Em época de coronavírus, palmas limpas com água e sabão parecem ser algo óbvio — mas nem sempre foi assim
Vanessa Centamori Publicado em 23/06/2020, às 11h33
Imagine que determinada doença, tal como o atual coronavírus, começasse a se espalhar pelo mundo no século 19. Nesse período, o conselho de lavar bem as mãos como forma de prevenção não seria visto com bons olhos. Muito pelo contrário, ele seria um escândalo e você, provavelmente, seria taxado de louco se sugerisse isso.
Foi esse o enorme desafio que enfrentou o físico húngaro Ignaz Semmelweis. Por acreditar no poder da higiene das mãos, ele teve que encarar diretamente os olhares tortos de prestigiosos cientistas durante a primavera do século 1850, durante um encontro importante da Vienna Medical Society, na Áustria.
Historiadores acreditam que os notáveis homens presentes na reunião médica não aprovaram em nada a teoria apresentada por Semmelweis. O físico defendeu na ocasião que lavar as mãos seria uma boa pedida para reduzir o número de mortes nas maternidades.
Acontece que no hospital onde o expert trabalhava, o Vienna General Hospital ( assim como em muitos outros ao redor do mundo, naturalmente) muitas mulheres estavam morrendo de febre puerperal, uma infecção hospitalar com origem no útero, que matava milhares logo após o parto.
Querendo resolver essa questão, ele passou a investigar as causas do problema, que se agrava quando os partos eram feitos por médicos e estudantes, em vez de parteiras. Depois de pesquisar muito, ele atribuiu a causa do fenômeno das mortes aos cadáveres que eram dissecados e examinados em autópsias hospitalares.
Como somente os médicos e nunca as parteiras tinham contato com esses corpos, elas não eram infectadas pelas partículas causadoras de infecções. Além disso, embora naquele momento histórico o cientista Louis Pasteur ainda não tivesse criado uma teoria para explicar isso, os germes dos mortos ainda ficavam nas mãos dos doutores, que depois realizavam os partos (algo nada higiênico).
Tal constatação chocante fez Semmelweis exigir que no Vienna General Hospital os profissionais de saúde lavassem bem as mãos. E o processo não era feito como hoje: em vez de apenas usar água e sabão, era obrigatório que todos esfregassem as mãos com uma solução de cal clorado, especialmente para tirar o fedor da podridão dos cadáveres.
Outra medida adotada foi que a partir de então os médicos passaram a higienizar seus utensílios de trabalho também. Não por acaso, a mortalidade caiu muito na maternidade. E quando Semmelweis se mudou para a Hungária, o resultado foi o mesmo em outra instituição hospitalar.
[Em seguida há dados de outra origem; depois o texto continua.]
(* ===== verification/DlChecked.v ===== *)
(** The checks of the debug build never fail: [do_check_malloc_state] passes in every state that a memory
    space can get into. *)
From stdpp Require Import gmap.
From S2P Require Import Prelude DlBins DlTree DlUnlink DlFit DlSmall DlSpace DlLayout DlInv DlBlocks DlMalloc DlFree DlRun DlSystem DlGrow DlPrepend DlSysAlloc DlAccount DlTrim DlRealloc DlResize DlAlign DlHeap DlInfo DlCheck.
Local Open Scope Z_scope.
Implicit Types g : Z -> tchunk.

(** ** Rings *)
Lemma links_next g l i x y : links g l -> l !! i = Some x -> l !! S i = Some y -> tc_fd (g x) = y /\ tc_bk (g y) = x.
Proof.
  revert i. induction l as [|a [|b l] IH]; intros i HL Hx Hy; [done|by destruct i|]. destruct HL as (H1 & H2 & HL). destruct i as [|i]; [cbn in *; by simplify_eq|]. by apply (IH i).
Qed.

(** A chunk of a ring and its neighbours. *)
Lemma ring_neighbours g a ch x : links g (a :: ch ++ [a]) -> x ∈ a :: ch -> tc_fd (g x) ∈ a :: ch /\ tc_bk (g (tc_fd (g x))) = x /\ tc_bk (g x) ∈ a :: ch /\ tc_fd (g (tc_bk (g x))) = x.
Proof.
  intros HL [i Hi]%list_elem_of_lookup. set (l := a :: ch ++ [a]) in *. assert (El : l = (a :: ch) ++ [a]) by done. pose proof (lookup_lt_Some _ _ _ Hi) as Hlt. assert (Hx : l !! i = Some x) by (rewrite El; by rewrite lookup_app_l).
  assert (Hin : forall y, y ∈ l -> y ∈ a :: ch) by (intros y; rewrite El, elem_of_app, list_elem_of_singleton; intros [?| ->]; [done|by left]).
  assert (Hnext : is_Some (l !! S i)) by (apply lookup_lt_is_Some; rewrite El, length_app; cbn in *; lia). destruct Hnext as [y Hy]. destruct (links_next g l i x y HL Hx Hy) as [F1 F2].
  assert (Hprev : exists j z, l !! j = Some z /\ l !! S j = Some x).
  { destruct i as [|i]; [cbn in Hi; injection Hi as <-; destruct (lookup_lt_is_Some_2 l (length ch)) as [z Hz]; [rewrite El, length_app; cbn; lia|]; exists (length ch), z; split; [done|]; rewrite El, lookup_app_r by (cbn; lia); cbn; by rewrite Nat.sub_diag|].
    destruct (lookup_lt_is_Some_2 l i) as [z Hz]; [rewrite El, length_app; cbn in *; lia|]. by exists i, z. }
  destruct Hprev as (j & z & Hz & Hj). destruct (links_next g l j z x HL Hz Hj) as [F3 F4]. rewrite F1, F4. split_and!; [apply Hin; by eapply list_elem_of_lookup_2|done|apply Hin; by eapply list_elem_of_lookup_2|done].
Qed.

Lemma ring_length (m : mspace) (l : list Z) : NoDup l -> (forall x, x ∈ l -> is_Some (read m x)) -> (length l < ring_fuel m)%nat.
Proof.
  intros Hd Hr. unfold ring_fuel. rewrite <- (size_list_to_set (C := gset Z)), <- size_dom by done. apply Nat.lt_succ_r, subseteq_size. intros x Hx. apply elem_of_list_to_set in Hx. apply elem_of_dom. by apply Hr.
Qed.

Lemma find_in_ring_ok m b x : forall l p fuel, links (heads_of_space m) (p :: l ++ [b]) -> (forall y, y ∈ p :: l -> is_Some (read m y)) -> b ∉ l -> (length l < fuel)%nat -> find_in_ring fuel m x b p = Some (bool_decide (x ∈ p :: l)).
Proof.
  induction l as [|y l IH]; intros p fuel HL Hr Hb Hf; (destruct fuel as [|fuel]; [cbn in Hf; lia|]); cbn [find_in_ring].
  - destruct (Z.eqb_spec p x) as [->|Hne]; [by rewrite bool_decide_true by (by left)|]. rewrite (space_read m m _ p (space_is_self m)) by (apply Hr; by left). destruct HL as (F & _). cbn [mbind option_bind]. rewrite F, Z.eqb_refl. rewrite bool_decide_false; [done|]. intros ->%list_elem_of_singleton. done.
  - destruct (Z.eqb_spec p x) as [->|Hne]; [by rewrite bool_decide_true by (by left)|]. rewrite (space_read m m _ p (space_is_self m)) by (apply Hr; by left). destruct HL as (F & _ & HL). cbn [mbind option_bind]. rewrite F.
    rewrite (proj2 (Z.eqb_neq _ _)) by (intros ->; apply Hb; by left). rewrite IH; [|done|intros z Hz; apply Hr; by right|intros H; apply Hb; by right|cbn in Hf; lia]. f_equal. apply bool_decide_ext. split; [by right|]. intros [->|?]%elem_of_cons; [done|done].
Qed.

Lemma find_ring_ok m a ch x : links (heads_of_space m) (a :: ch ++ [a]) -> NoDup (a :: ch) -> (forall y, y ∈ a :: ch -> is_Some (read m y)) -> find_in_ring (ring_fuel m) m x a a = Some (bool_decide (x ∈ a :: ch)).
Proof.
  intros HL Hd Hr. pose proof (ring_length m _ Hd Hr) as Hl. apply NoDup_cons in Hd as [Hd _]. apply find_in_ring_ok; try done. cbn in Hl. lia.
Qed.

(** ** Chunks *)
Section Checked.
Context (P : malloc_params) (m : mspace) (L : list seglay) (Ms Mt : gmap Z Z) (HI : space_inv m L Ms Mt).
Let O : space_ok m L Ms Mt (dv_list m) := proj1 HI.

(** What the checks of a chunk of a segment look at. *)
Record block_view (x : Z) (k : kind) (s : Z) (c n : tchunk) (q : bool) : Prop := {
  bv_read : read m x = Some c; bv_next : read m (x + s) = Some n;
  bv_head : tc_head c = head_word k s q; bv_size : s mod 8 = 0 /\ 32 <= s < 2 ^ 40;
  bv_at : x mod 8 = 0 /\ least_addr (core m) <= x /\ 0 < x;
  bv_pin : pinuse n = in_use k;
  bv_free : k = KFree -> q = true /\ tc_prev_foot n = s /\ exists k2 s2, (x + s, k2, s2) ∈ all_placed L /\ in_use k2 = true /\ tc_head n = head_word k2 s2 false;
  bv_prev : q = false -> exists s0, (x - s0, KFree, s0) ∈ all_placed L /\ tc_prev_foot c = s0 }.

Lemma read_heads x : is_Some (read m x) -> read m x = Some (heads_of_space m x).
Proof using Type. intros H. exact (space_read m m _ x (space_is_self m) H). Qed.

Lemma block_seen x k s : (x, k, s) ∈ all_placed L -> exists c n q, block_view x k s c n q.
Proof using Type*.
  intros Hx. pose proof Hx as Hin. apply in_placed in Hx as (i & sg & Hi & Hx). pose proof (Forall_lookup_1 _ _ _ _ (ok_segs _ _ _ _ _ O) Hi) as S. destruct (space_block m L Ms Mt _ x k s O Hin) as (Hs & H8 & Hx8 & (Dx & Hok & H0) & _).
  destruct (placed_split _ _ _ _ _ Hx) as (b1 & b2 & Eb & Ex). pose proof (so_lay _ _ S) as HL. rewrite Eb in HL. destruct (lay_at _ _ _ _ _ _ _ _ _ _ HL) as (q & H1 & Hh & _ & _ & H2 & Hk). rewrite <- Ex in H1, Hh, H2, Hk.
  assert (Hpl : forall y k' s', (y, k', s') ∈ seg_placed sg -> (y, k', s') ∈ all_placed L) by (intros y k' s' Hy; apply in_placed; eauto).
  assert (Epl : seg_placed sg = placed (sl_start sg) b1 ++ (x, k, s) :: placed (x + s) b2) by (unfold seg_placed; rewrite Eb, placed_app, <- Ex; done).
  assert (Hn : is_Some (read m (x + s)) /\ pinuse (heads_of_space m (x + s)) = in_use k).
  { destruct b2 as [|[k2 s2] b2].
    - destruct H2 as [Ee Ek]. rewrite Ek, Ee. pose proof (so_end _ _ S) as He. destruct (sl_top sg).
      + destruct He as (Et & Hht & HDt & Ht8 & _). rewrite Et. split; [done|]. assert (Hhd : tc_head (heads_of_space m (top m)) = head_word KFree (topsize m) true) by (by rewrite Hht). by apply (head_flags _ _ _ _ Hhd Ht8).
      + destruct He as (Hf & _). split; [|unfold pinuse; by rewrite Hf]. unfold heads_of_space, heads in Hf. rewrite lookup_total_alt in Hf. unfold read. destruct (chunks (core m) !! sl_end sg); [done|discriminate].
    - destruct H2 as ((Hh2 & H28 & _) & _). split; [|by apply (head_flags _ _ _ _ Hh2 H28)]. apply (so_dom _ _ S (x + s) k2 s2). rewrite Epl. apply elem_of_app. right. right. by left. }
  destruct Hn as [Dn Hpin]. exists (heads_of_space m x), (heads_of_space m (x + s)), q. split; try done.
  - by apply read_heads.
  - by apply read_heads.
  - split; [done|]. unfold ok_address in Hok. apply Z.leb_le in Hok. pose proof (ok_least _ _ _ _ _ O). lia.
  - intros ->. destruct Hk as [-> Hf]. split; [done|]. split; [done|]. destruct b2 as [|[k2 s2] b2]; [by destruct H2|]. destruct H2 as ((Hh2 & _) & Hk2 & _). exists k2, s2. split; [apply Hpl; rewrite Epl; apply elem_of_app; right; right; by left|]. split; [by destruct k2 as [| |]; [| |destruct Hk2]|done].
  - intros ->. destruct b1 as [|[k0 s0] b1 _] using rev_ind; [by destruct H1|]. apply lay_app in H1 as (y & q0 & H1 & H1'). destruct H1' as (_ & Hk0 & Ey & Eq). destruct k0; try done. destruct Hk0 as [_ Hf]. exists s0. rewrite Ey in Hf. split; [|done].
    apply Hpl. unfold seg_placed. rewrite Eb, <- app_assoc, placed_app. apply elem_of_app. right. destruct (lay_end _ _ _ _ _ _ _ H1) as (<- & _). replace (x - s0) with y by lia. by left.
Qed.

Lemma any_passes x : x mod 8 = 0 -> least_addr (core m) <= x -> do_check_any_chunk m x = Some tt.
Proof using Type.
  intros H8 Hl. unfold do_check_any_chunk. assert (Ea : is_aligned (chunk2mem x) = true). { unfold is_aligned. apply Z.eqb_eq. change CHUNK_ALIGN_MASK with (Z.ones 3). rewrite Z.land_ones by lia. change (2 ^ 3) with 8. unfold chunk2mem. clear -H8. Z.div_mod_to_equations. lia. }
  rewrite Ea. cbn [mbind option_bind]. unfold ok_address. by rewrite (proj2 (Z.leb_le _ _) Hl).
Qed.

Lemma inuse_passes x k s : (x, k, s) ∈ all_placed L -> in_use k = true -> do_check_inuse_chunk P m x = Some tt.
Proof using Type*.
  intros Hx Hk. destruct (block_seen x k s Hx) as (c & n & q & V). destruct (bv_size _ _ _ _ _ _ V) as [H8 _]. destruct (bv_at _ _ _ _ _ _ V) as (Hx8 & Hl & _). destruct (head_flags _ _ _ _ (bv_head _ _ _ _ _ _ V) H8) as (Es & Ep & _ & Ei & Em & _).
  unfold do_check_inuse_chunk. rewrite any_passes, (bv_read _ _ _ _ _ _ V) by done. cbn [mbind option_bind]. rewrite Es, Ei, Em, Ep, (bv_next _ _ _ _ _ _ V), Hk. cbn [negb andb mbind option_bind]. rewrite !andb_false_r. cbn [negb assert_ mbind option_bind]. rewrite (bv_pin _ _ _ _ _ _ V), Hk. cbn [assert_ orb mbind option_bind].
  destruct q; [done|]. destruct (bv_prev _ _ _ _ _ _ V eq_refl) as (s0 & Hp & ->). destruct (block_seen _ _ _ Hp) as (c0 & n0 & q0 & V0). rewrite (bv_read _ _ _ _ _ _ V0). cbn [mbind option_bind]. destruct (bv_size _ _ _ _ _ _ V0) as [H80 _].
  destruct (head_flags _ _ _ _ (bv_head _ _ _ _ _ _ V0) H80) as (Es0 & _). rewrite Es0. replace (x - s0 + s0) with x by lia. by rewrite Z.eqb_refl.
Qed.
Ainda assim, suas ideias sobre lavar as mãos ainda não foram bem aceitas. Pra piorar, ele ainda sofreu de uma doença grave (não se sabe se era sífilis ou Alzheimer) e teria se desequilibrado psicologicamente tentando provar suas ideias. Após ser internado em um manicômio, Semmelweis morreu, em 1865.
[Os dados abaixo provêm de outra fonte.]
(* ===== verification/NedCache.v ===== *)
(** The thread caches of the allocator that messages and buffers come from:
    source/memory/nedmalloc.cpp.

    A cache keeps freed blocks of up to 8 KiB in ten lists, one for each power of
    two from 16 bytes. The lists are doubly linked through the blocks themselves, so
    the model has a heap of block headers ([Heap], by address, the address zero
    being the null pointer) and a cache with the twenty pointers to the ends of its
    lists. [None] is a failed assertion, an [abort], or the use of a pointer that is
    no header of a cached block. *)
From Stdlib Require Import Sorting.Sorted.
From stdpp Require Import gmap.
From S2P Require Import Prelude DlBins.
Local Open Scope Z_scope.

(** ** Constants *)
Definition THREADCACHEMAX : Z := 8192.
Definition THREADCACHEMAXBINS : Z := 13 - 4.
Definition THREADCACHEMAXFREESPACE : Z := 512 * 1024.
Definition THREADCACHEMAXCACHES : nat := 256.
Definition MAXTHREADSINPOOL : Z := 16.
Definition sizeof_threadcacheblk : Z := 32.

(** ** [size2binidx] *)

(** The branch for GCC: [__builtin_clz] counts the leading zeros of a 32-bit number
    that is not zero. *)
Definition builtin_clz (x : Z) : option Z := if x =? 0 then None else Some (31 - Z.log2 x).
Definition size2binidx (_size : Z) : option Z :=
  let size := u32 (Z.shiftr _size 4) in
  c ← builtin_clz size; Some (32 - 1 - c).

(** The portable branch: smear the top bit downwards and count the zeros. *)
Definition smear (x : Z) : Z :=
  let x := Z.lor x (Z.shiftr x 1) in
  let x := Z.lor x (Z.shiftr x 2) in
  let x := Z.lor x (Z.shiftr x 4) in
  let x := Z.lor x (Z.shiftr x 8) in
  Z.lor x (Z.shiftr x 16).
Definition count_zeros (x : Z) : Z :=
  let x := u32 (Z.lnot x) in
  let x := u32 (x - Z.land (Z.shiftr x 1) 0x55555555) in
  let x := u32 (Z.land x 0x33333333 + Z.land (Z.shiftr x 2) 0x33333333) in
  let x := Z.land (u32 (x + Z.shiftr x 4)) 0x0F0F0F0F in
  let x := u32 (x + Z.shiftl x 8) in
  let x := u32 (x + Z.shiftl x 16) in
  Z.shiftr x 24.
Definition size2binidx_portable (_size : Z) : Z :=
  let size := u32 (Z.shiftr _size 4) in
  u32 (31 - count_zeros (smear size)).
A explicação para a morte do cientista é trágica, mas também irônica. Foi por uma infecção microbiana causada por - adivinhe - uma pequenina ferida na mão, em 1865. De outro modo, teria a higiene das mãos salvado a vida de Semmelweis?
Bem, no passado, qualquer fissura na pele, por mais que fosse muito pequena, podia ser letal - mesmo para especialistas em medicina. O tio de Charles Darwin (que tinha o mesmo nome do sobrinho), por exemplo, morreu em 1778, após sofrer uma lesão ao dissecar uma criança.
Dois anos após a morte de Semmelweis, James Y. Simpson, o primeiro médico a mostrar as propriedades anestésicas do clorofórmio em humanos, também foi criticado, ao defender que instrumentos cirúrgicos fossem devidamente higienizados.
Só foi então em 1870 que especialistas da medicina começaram a lavar suas parafernalhas médicas. O trabalho de Semmelweis, que é hoje conhecido como o “Salvador das Mães”, começou logo depois a ser levado a sério, abrindo caminho para a criação da Teoria dos Germes de Pasteur.
A teoria é usada nos dias de hoje como base para inúmeros estudos, até mesmo para entendermos como funciona o coronavírus. Durante essa atual pandemia, a Organização Mundial de Saúde (OMS) alerta para o fato de que o convid-19 pode persistir nas superfícies por algumas horas ou, até mesmo, vários dias.
O vírus usa gotículas como "transporte" e se instala nos botões de elevadores, teclas de computadores, celulares e no transporte público. Mãos limpas significam que ele não está na superfície do corpo e isso impede que, ao coçar, o invasor entre em mucosas, como olhos boca e nariz. Por isso, lembre: lave sempre muito bem as mãos.